Paraffin-embedded, fixed tissue blocks were prepared and 3–5 μm sections were stained with haematoxylin and eosin as described [19,32]. For tubulin β-3 immunohistochemistry, sections were subjected to heat-induced epitope retrieval by incubation in 10 mM sodium citrate, 0.05% Tween20 for 30 min at 95°C then cooled and rinsed in distilled water. Sections were blocked with 10% sheep serum and 1% BSA in TBS for 30 min then incubated at 4°C overnight with 1 μg ml^-1 rabbit polyclonal anti- tubulin β-3 IgG (Biolegend) and 1% BSA in TBS. Sections were then washed with 0.025% Triton X-100 in TBS and endogenous peroxidase activity was quenched with 3% H₂O₂ for 30 min. Bound primary antibody was labelled with excess volume of HRP polymer anti-rabbit IgG reagent (Vector Labs) with 1% BSA in TBS for 30 min.

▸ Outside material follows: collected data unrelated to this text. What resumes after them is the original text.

(** What [BudgetPolicy_clamp] makes of each cap, compared as the code compares them. *)
Lemma clamp_eff p c :
  ceilings_positive p → 0 ≤ cost_minor c → 0 ≤ wall_ms c →
  let lower v o := match o with Some m => Z.min v m | None => v end in
  eff (cost_minor (BudgetPolicy_clamp p c)) = lower (eff (cost_minor c)) (ceiling_cost_minor p) ∧
  eff (wall_ms (BudgetPolicy_clamp p c)) = lower (eff (wall_ms c)) (ceiling_wall_ms p) ∧
  children (BudgetPolicy_clamp p c) = lower (children c) (ceiling_children p).
Proof.
  intros (Hc & Hw & _) Hcost Hwall. cbn [BudgetPolicy_clamp cost_minor wall_ms children].
  split_and!; [destruct (ceiling_cost_minor p)|destruct (ceiling_wall_ms p)|]; try done;
    apply cut_eff; auto.
Qed.

(** C36: the clamp of a task's caps to the organization's ceilings, which are positive, is
    the most that both allow: it is inside the ceilings, never above the task's own caps
    (no cap counting as the largest), and every other choice of caps with these two
    properties is not above it; where the task has no cap on cost or time it gets exactly
    the ceiling, and applying the clamp twice is applying it once. *)
Theorem budget_clamp_sound p c :
  ceilings_positive p → 0 ≤ cost_minor c → 0 ≤ wall_ms c →
  within_ceilings p (BudgetPolicy_clamp p c) ∧ not_above c (BudgetPolicy_clamp p c) ∧
  (∀ c', within_ceilings p c' → not_above c c' → not_above (BudgetPolicy_clamp p c) c') ∧
  (∀ m, ceiling_cost_minor p = Some m → m ≤ u64_max → cost_minor c = 0 →
     cost_minor (BudgetPolicy_clamp p c) = m) ∧
  (∀ m, ceiling_wall_ms p = Some m → m ≤ u64_max → wall_ms c = 0 →
     wall_ms (BudgetPolicy_clamp p c) = m) ∧
  BudgetPolicy_clamp p (BudgetPolicy_clamp p c) = BudgetPolicy_clamp p c.
Proof.
  intros Hp Hcost Hwall. destruct (clamp_eff p c Hp Hcost Hwall) as (E1 & E2 & E3).
  unfold within_ceilings, not_above. rewrite E1, E2, E3. split_and!.
  1-3: intros m ->; lia.
  1-3: by repeat case_match; lia.
  - intros c' (H1 & H2 & H3) (N1 & N2 & N3). clear E1 E2 E3.
    split_and!; case_match; first [apply Z.min_glb; by auto|done].
  - intros m Hm Hu Hz. cbn. rewrite Hm, Hz. cbn. lia.
  - intros m Hm Hu Hz. cbn. rewrite Hm, Hz. cbn. lia.
  - unfold BudgetPolicy_clamp at 1 3. f_equal.
    + cbn in E1 |- *. destruct (ceiling_cost_minor p) as [m|]; [|done]. cbn [cut] in *. rewrite E1. lia.
    + cbn in E2 |- *. destruct (ceiling_wall_ms p) as [m|]; [|done]. cbn [cut] in *. rewrite E2. lia.
    + cbn. destruct (ceiling_children p); lia.
Qed.
(* ===== verification/InputQueue.v ===== *)
(** * The input queue of a task

    [crates/core-runtime/src/input_queue.rs]: the inputs a person queued for a
    running task, as a fold over the task's log. [InputQueue_apply] is the fold's
    step. An abstract queue ([Queue]: the waiting inputs in dispatch order, the
    settled ones by id) says what the records mean; the fold over the flat list
    with its in-place edits, removals and index insertions refines it. *)

From stdpp Require Import gmap sorting.
From S2P Require Import Prelude RustStr BTree StateMachine Task.
#[local] Open Scope Z_scope.

Inductive ItemState :=
  | Queued
  | Dispatched
  | Removed.

#[export] Instance ItemState_eq_dec : EqDecision ItemState.
Proof. solve_decision. Defined.

Record QueueItem := {
  qi_input_id : string;
  qi_mode : InputMode;
  qi_text : string;
  qi_provenance : string;
  qi_untrusted : bool;
  qi_model : string;
  qi_state : ItemState;
  qi_edited : bool;
  qi_sent_now : bool;
  qi_queued_offset : Z;
  qi_changed_offset : Z
}.

Record InterruptRecord := {
  ir_interrupt_id : string;
  ir_kind : string;
  ir_input_id : string;
  ir_requested_offset : Z;
  ir_applied : bool
}.

Record SendBehavior := {
  sb_while_running : string;
  sb_send_now : string
}.

(** [SendBehavior::default]. *)
Definition SendBehavior_default : SendBehavior :=
  {| sb_while_running := "QUEUE"; sb_send_now := "INTERRUPT" |}.

Definition WHILE_RUNNING : list string := ["QUEUE"; "COLLECT"; "STEER"; "STOP_AND_SEND"].
Definition SEND_NOW : list string := ["INTERRUPT"; "STEER"].

Record InputQueue := {
  iq_items : list QueueItem;
  iq_interrupts : list InterruptRecord;
  iq_behavior : SendBehavior;
  iq_behavior_offset : Z
}.

(** [InputQueue::new]. *)
Definition InputQueue_new : InputQueue :=
  {| iq_items := []; iq_interrupts := []; iq_behavior := SendBehavior_default;
     iq_behavior_offset := 0 |}.

Definition has_id (id : string) (i : QueueItem) : bool := qi_input_id i =s id.
Definition is_queued (i : QueueItem) : bool := bool_decide (qi_state i = Queued).

(** The test of [queued_mut]; a write through the reference it returns is
    [update_first (queued_id id)]. *)
Definition queued_id (id : string) (i : QueueItem) : bool := has_id id i && is_queued i.

Definition queued_mut (id : string) (q : InputQueue) : option QueueItem :=
  List.find (queued_id id) (iq_items q).

Definition update_queued (id : string) (f : QueueItem → QueueItem) (q : InputQueue)
    : InputQueue := { q with iq_items ::= update_first (queued_id id) f }.

(** [move_before]. *)
Definition move_before (id before : string) (q : InputQueue) : InputQueue :=
  match position (has_id id) (iq_items q), List.find (has_id id) (iq_items q) with
  | Some from, Some item =>
      let items := vec_remove from (iq_items q) in
      let at_ := if (before =s "") || (before =s id) then None
                 else position (queued_id before) items in
      { q with iq_items := match at_ with
                           | Some at_ => vec_insert at_ item items
                           | None => items ++ [item]
                           end }
  | _, _ => q
  end.

(** [promote]. *)
Definition promote (id : string) (q : InputQueue) : InputQueue :=
  match position (has_id id) (iq_items q), List.find (has_id id) (iq_items q) with
  | Some from, Some item =>
      let items := vec_remove from (iq_items q) in
      let at_ := default (length items)
                   (position (λ i, is_queued i && negb (qi_sent_now i)) items) in
      { q with iq_items := vec_insert at_ item items }
  | _, _ => q
  end.

(** The least [queued_offset] of the waiting inputs. *)
Fixpoint min_queued_offset (l : list QueueItem) : option Z :=
  match l with
  | [] => None
  | i :: l =>
      if is_queued i
      then Some (match min_queued_offset l with
                 | Some m => Z.min (qi_queued_offset i) m
                 | None => qi_queued_offset i
                 end)
      else min_queued_offset l
  end.

(** [filter(Queued).min_by_key(queued_offset)], whose result is the first of
    the least ones. *)
Definition oldest_queued (l : list QueueItem) (i : QueueItem) : bool :=
  is_queued i && bool_decide (min_queued_offset l = Some (qi_queued_offset i)).

Definition edit_item (offset : Z) (text : string) (mode : option InputMode) (model : string)
    (i : QueueItem) : QueueItem :=
  let i := if str_is_empty text then i else { i with qi_text := text } in
  let i := match mode with Some m => { i with qi_mode := m } | None => i end in
  let i := if str_is_empty model then i else { i with qi_model := model } in
  { i with qi_edited := true; qi_changed_offset := offset }.

Definition settle_item (offset : Z) (s : ItemState) (i : QueueItem) : QueueItem :=
  { i with qi_state := s; qi_changed_offset := offset }.

Definition touch_item (offset : Z) (i : QueueItem) : QueueItem :=
  { i with qi_changed_offset := offset }.

Definition send_item (offset : Z) (i : QueueItem) : QueueItem :=
  { i with qi_sent_now := true; qi_changed_offset := offset }.

(** [InputQueue::apply]. *)
Definition InputQueue_apply (offset : Z) (event : TaskEvent) (q : InputQueue) : InputQueue :=
  match event with
  | SendBehaviorSet while_running send_now =>
      let q := if contains_str WHILE_RUNNING while_running
               then { q with iq_behavior ::= λ b, { b with sb_while_running := while_running } }
               else q in
      let q := if contains_str SEND_NOW send_now
               then { q with iq_behavior ::= λ b, { b with sb_send_now := send_now } }
               else q in
      { q with iq_behavior_offset := offset }
  | TaskInputQueued input_id mode text provenance untrusted =>
      if existsb (has_id input_id) (iq_items q) then q
      else { q with iq_items ::= λ l, l ++
        [{| qi_input_id := input_id; qi_mode := mode; qi_text := text;
            qi_provenance := provenance; qi_untrusted := untrusted; qi_model := "";
            qi_state := Queued; qi_edited := false; qi_sent_now := false;
            qi_queued_offset := offset; qi_changed_offset := offset |}] }
  | TaskInputEdited input_id text mode model =>
      update_queued input_id (edit_item offset text mode model) q
  | TaskInputRemoved input_id _ => update_queued input_id (settle_item offset Removed) q
  | TaskInputReordered input_id before_input_id =>
      if is_some (queued_mut input_id q)
      then update_queued input_id (touch_item offset) (move_before input_id before_input_id q)
      else q
  | TaskInterruptRequested interrupt_id kind input_id _ =>
      if existsb (λ r, ir_interrupt_id r =s interrupt_id) (iq_interrupts q) then q
      else
        let q := { q with iq_interrupts ::= λ l, l ++
          [{| ir_interrupt_id := interrupt_id; ir_kind := kind; ir_input_id := input_id;
              ir_requested_offset := offset; ir_applied := false |}] } in
        if (kind =s "SEND_NOW") && is_some (queued_mut input_id q)
        then update_queued input_id (send_item offset) (promote input_id q)
        else q
  | TaskInterruptApplied interrupt_id _ _ _ _ _ =>
      { q with iq_interrupts ::= update_first (λ r, ir_interrupt_id r =s interrupt_id)
                                   (λ r, { r with ir_applied := true }) }
  | TaskSteered _ _ _ input_ids =>
      let q := match input_ids with
               | [] => { q with iq_items ::= λ l,
                           update_first (oldest_queued l) (settle_item offset Dispatched) l }
               | _ => q
               end in
      foldl (λ q id, update_queued id (settle_item offset Dispatched) q) q input_ids
  | _ => q
  end.

(** A log of the task, folded in order. *)
Definition fold_log (log : list (Z * TaskEvent)) (q : InputQueue) : InputQueue :=
  foldl (λ q r, InputQueue_apply r.1 r.2 q) q log.

Definition pending (q : InputQueue) : list QueueItem := List.filter is_queued (iq_items q).

(** [InputQueue::all]. *)
Definition InputQueue_all (q : InputQueue) : list QueueItem :=
  pending q ++ sort_by (λ a b, qi_queued_offset a <? qi_queued_offset b)
                 (List.filter (λ i, negb (is_queued i)) (iq_items q)).

Definition InputQueue_get (id : string) (q : InputQueue) : option QueueItem :=
  List.find (has_id id) (iq_items q).

Definition unapplied_interrupts (q : InputQueue) : list InterruptRecord :=
  List.filter (λ r, negb (ir_applied r)) (iq_interrupts q).

Definition InputQueue_interrupt (id : string) (q : InputQueue) : option InterruptRecord :=
  List.find (λ r, ir_interrupt_id r =s id) (iq_interrupts q).

(** ** The abstract queue *)

Record Queue := {
  waiting : list QueueItem;
  settled : gmap string QueueItem;
  interrupts : list InterruptRecord
}.

Definition empty_queue : Queue := {| waiting := []; settled := ∅; interrupts := [] |}.

Definition known (s : Queue) (id : string) : bool :=
  existsb (has_id id) (waiting s) || bool_decide (is_Some (settled s !! id)).

Definition without (id : string) (w : list QueueItem) : list QueueItem :=
  List.filter (λ i, negb (has_id id i)) w.

(** Before the input [b], or at the end when [b] is not waiting. *)
Fixpoint insert_before (b : string) (x : QueueItem) (w : list QueueItem) : list QueueItem :=
  match w with
  | [] => [x]
  | y :: w => if has_id b y then x :: y :: w else y :: insert_before b x w
  end.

Slides were then washed as previously and incubated with DAB (Thermo) for 5 min. Sections were counterstained with haematoxylin and mounted with DPX.

Images were acquired using a Leica DFC295 camera attached to a Leica DM3000 microscope. For analysis of inflammation, nuclei were counted automatically using the Leica Application Suite V4.5 software (Leica). DAB intensity was analysed as integrated density in ImageJ.